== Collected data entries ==
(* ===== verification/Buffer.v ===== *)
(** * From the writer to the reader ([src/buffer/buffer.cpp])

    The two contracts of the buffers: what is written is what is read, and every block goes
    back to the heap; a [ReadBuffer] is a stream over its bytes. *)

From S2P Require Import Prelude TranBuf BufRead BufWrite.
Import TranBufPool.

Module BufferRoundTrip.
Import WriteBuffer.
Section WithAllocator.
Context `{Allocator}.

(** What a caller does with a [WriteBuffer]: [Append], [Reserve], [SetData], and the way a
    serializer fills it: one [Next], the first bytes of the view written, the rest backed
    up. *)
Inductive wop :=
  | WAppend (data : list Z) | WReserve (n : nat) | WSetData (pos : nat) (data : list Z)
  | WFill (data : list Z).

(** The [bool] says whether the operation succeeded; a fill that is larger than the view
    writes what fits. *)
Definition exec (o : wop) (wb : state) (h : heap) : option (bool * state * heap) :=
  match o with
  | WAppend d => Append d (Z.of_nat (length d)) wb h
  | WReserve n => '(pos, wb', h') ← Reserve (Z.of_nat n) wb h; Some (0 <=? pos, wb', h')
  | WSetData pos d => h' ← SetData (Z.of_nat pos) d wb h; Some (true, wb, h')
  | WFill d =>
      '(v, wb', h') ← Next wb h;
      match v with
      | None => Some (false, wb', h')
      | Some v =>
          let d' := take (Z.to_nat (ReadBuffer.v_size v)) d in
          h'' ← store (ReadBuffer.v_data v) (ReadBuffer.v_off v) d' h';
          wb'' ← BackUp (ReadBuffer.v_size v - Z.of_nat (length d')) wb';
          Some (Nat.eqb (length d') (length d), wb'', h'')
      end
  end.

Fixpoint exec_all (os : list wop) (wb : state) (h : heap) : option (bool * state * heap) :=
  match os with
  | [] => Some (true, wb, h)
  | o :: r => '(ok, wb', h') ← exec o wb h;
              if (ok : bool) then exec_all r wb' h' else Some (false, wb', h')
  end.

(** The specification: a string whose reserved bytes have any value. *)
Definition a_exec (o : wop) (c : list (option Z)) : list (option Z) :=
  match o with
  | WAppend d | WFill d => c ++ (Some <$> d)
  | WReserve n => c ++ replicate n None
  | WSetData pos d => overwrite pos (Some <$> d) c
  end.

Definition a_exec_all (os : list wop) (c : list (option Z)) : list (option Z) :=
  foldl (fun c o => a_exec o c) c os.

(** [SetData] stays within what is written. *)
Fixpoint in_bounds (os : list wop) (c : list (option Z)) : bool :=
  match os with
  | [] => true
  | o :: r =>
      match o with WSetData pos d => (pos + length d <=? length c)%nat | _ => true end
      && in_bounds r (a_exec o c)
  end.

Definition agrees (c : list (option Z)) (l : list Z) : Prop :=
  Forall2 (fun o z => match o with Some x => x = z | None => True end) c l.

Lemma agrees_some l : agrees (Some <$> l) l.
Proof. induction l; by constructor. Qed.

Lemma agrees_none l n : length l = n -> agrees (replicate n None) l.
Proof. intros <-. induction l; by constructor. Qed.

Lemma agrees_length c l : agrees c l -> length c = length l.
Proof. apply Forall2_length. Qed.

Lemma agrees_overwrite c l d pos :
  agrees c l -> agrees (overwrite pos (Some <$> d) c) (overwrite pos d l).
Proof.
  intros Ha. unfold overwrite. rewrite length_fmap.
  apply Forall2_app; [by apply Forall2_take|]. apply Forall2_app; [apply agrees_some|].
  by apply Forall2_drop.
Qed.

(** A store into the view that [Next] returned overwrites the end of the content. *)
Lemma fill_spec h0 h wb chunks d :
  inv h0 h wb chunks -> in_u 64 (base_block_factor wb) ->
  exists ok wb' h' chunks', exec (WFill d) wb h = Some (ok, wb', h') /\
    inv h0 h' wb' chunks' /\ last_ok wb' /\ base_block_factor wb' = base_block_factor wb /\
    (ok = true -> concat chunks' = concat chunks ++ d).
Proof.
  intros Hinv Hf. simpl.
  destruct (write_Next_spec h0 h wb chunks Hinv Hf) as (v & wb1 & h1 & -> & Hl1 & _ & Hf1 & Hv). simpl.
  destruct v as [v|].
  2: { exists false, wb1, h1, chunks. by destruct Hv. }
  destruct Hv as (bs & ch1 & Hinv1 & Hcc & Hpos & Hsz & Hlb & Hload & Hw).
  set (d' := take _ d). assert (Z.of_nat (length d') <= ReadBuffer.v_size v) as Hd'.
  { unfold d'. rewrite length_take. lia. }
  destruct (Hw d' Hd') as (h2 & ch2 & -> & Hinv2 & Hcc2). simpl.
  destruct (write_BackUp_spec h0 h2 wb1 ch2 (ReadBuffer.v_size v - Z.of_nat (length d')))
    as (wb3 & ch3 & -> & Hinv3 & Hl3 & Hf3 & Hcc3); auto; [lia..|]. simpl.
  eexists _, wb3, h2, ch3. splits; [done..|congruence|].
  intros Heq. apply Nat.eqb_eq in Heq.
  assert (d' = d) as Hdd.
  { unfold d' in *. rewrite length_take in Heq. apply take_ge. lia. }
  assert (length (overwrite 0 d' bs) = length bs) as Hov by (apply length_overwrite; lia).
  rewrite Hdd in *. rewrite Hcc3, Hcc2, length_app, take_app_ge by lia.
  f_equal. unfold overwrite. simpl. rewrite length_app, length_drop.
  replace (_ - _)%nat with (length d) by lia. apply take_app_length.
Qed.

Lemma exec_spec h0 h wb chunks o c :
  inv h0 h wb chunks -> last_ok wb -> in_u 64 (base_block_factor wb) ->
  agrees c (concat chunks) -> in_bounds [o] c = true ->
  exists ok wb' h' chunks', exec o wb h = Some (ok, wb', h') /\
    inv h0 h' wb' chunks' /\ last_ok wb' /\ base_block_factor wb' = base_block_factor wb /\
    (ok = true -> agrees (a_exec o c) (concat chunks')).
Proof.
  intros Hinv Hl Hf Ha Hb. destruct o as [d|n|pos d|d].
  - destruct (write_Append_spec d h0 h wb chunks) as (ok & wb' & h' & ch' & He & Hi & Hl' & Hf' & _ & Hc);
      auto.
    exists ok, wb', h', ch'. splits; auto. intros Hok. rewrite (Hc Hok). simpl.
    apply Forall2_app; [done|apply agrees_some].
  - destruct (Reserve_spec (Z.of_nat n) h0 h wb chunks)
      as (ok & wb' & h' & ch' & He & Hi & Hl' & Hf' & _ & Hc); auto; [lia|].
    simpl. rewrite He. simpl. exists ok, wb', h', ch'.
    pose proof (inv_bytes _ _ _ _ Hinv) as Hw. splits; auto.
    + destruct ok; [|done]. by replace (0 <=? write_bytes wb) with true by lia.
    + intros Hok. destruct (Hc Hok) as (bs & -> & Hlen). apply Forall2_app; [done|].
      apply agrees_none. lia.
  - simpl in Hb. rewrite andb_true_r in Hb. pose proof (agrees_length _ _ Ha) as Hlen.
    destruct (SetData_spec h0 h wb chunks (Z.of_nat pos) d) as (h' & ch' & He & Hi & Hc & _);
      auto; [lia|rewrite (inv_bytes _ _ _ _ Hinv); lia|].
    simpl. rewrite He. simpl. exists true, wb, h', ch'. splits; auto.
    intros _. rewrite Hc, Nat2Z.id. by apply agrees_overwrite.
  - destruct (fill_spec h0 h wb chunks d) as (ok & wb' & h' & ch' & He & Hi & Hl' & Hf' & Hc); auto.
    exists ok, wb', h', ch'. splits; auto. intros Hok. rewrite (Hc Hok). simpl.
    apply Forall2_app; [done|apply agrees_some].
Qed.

== Directions ==
Only one stretch of the records above is wanted: the lines between the one holding "<=? pos, wb', h')" and the one holding "let d' := take", inclusive, reproduced exactly.

== Solved exercise ==
  | WReserve n => '(pos, wb', h') ← Reserve (Z.of_nat n) wb h; Some (0 <=? pos, wb', h')
  | WSetData pos d => h' ← SetData (Z.of_nat pos) d wb h; Some (true, wb, h')
  | WFill d =>
      '(v, wb', h') ← Next wb h;
      match v with
      | None => Some (false, wb', h')
      | Some v =>
          let d' := take (Z.to_nat (ReadBuffer.v_size v)) d in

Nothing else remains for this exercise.